*** INPUT ***

Definition effective_deadline_ms (ev : SymbolEvent) : option Z := (λ declared, default declared (ev_max_ms ev)) <$> timeout_ms (ev_symbol ev).
Definition timed_out (ms : Z) : Flow :=
  Deny (denial (text "UK-4603") "ToolTimeout" (str "dispatch exceeded its " ++ dec ms ++ str "ms cooperative deadline")).
Definition put_waits (n : nat) (w : world) : world := World (w_kernel w) (w_thread w) (w_seq w) n (w_log w).
(** The worker runs on a thread of its own, to its end even when its answer
    comes too late; one that panics never answers. *)
Definition run_with_deadline (ms : Z) (work : lm Flow) : lm Flow := λ w,
  let n := w_waits w in
  let '(w', r) := work (put_thread no_ctx (put_waits (S n) w)) in
  (put_thread (w_thread w) w', if late n ms then Ok (timed_out ms) else match r with Ok f => Ok f | _ => Ok (timed_out ms) end).
Definition set_caller (c : bytes) : lm () := λ w, (put_thread (Ctx (Some c) (th_obs (w_thread w))) w, Ok ()).
Definition set_observability (o : bytes) : lm () := λ w, (put_thread (Ctx (th_caller (w_thread w)) (Some o)) w, Ok ()).
Definition clear_context : lm () := λ w, (put_thread no_ctx w, Ok ()).
Definition GuardListener : SymbolListener := {|
  sl_name := "guard";
  on_symbol ev next :=
    match effective_deadline_ms ev with
    | None => next
    | Some ms => run_with_deadline ms (
        _ ← set_caller (ev_caller_json ev);
        _ ← set_observability (ev_observability ev);
        flow ← dispatch ev;
        _ ← clear_context;
        mret flow)
    end |}.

*** End of INPUT ***

*WHAT TO WORK ON*
Everything from the line containing "on_symbol ev next" through the last line of the records must be given again exactly; leave out all other lines.

*OUTPUT OF THE TASK*
  on_symbol ev next :=
    match effective_deadline_ms ev with
    | None => next
    | Some ms => run_with_deadline ms (
        _ ← set_caller (ev_caller_json ev);
        _ ← set_observability (ev_observability ev);
        flow ← dispatch ev;
        _ ← clear_context;
        mret flow)
    end |}.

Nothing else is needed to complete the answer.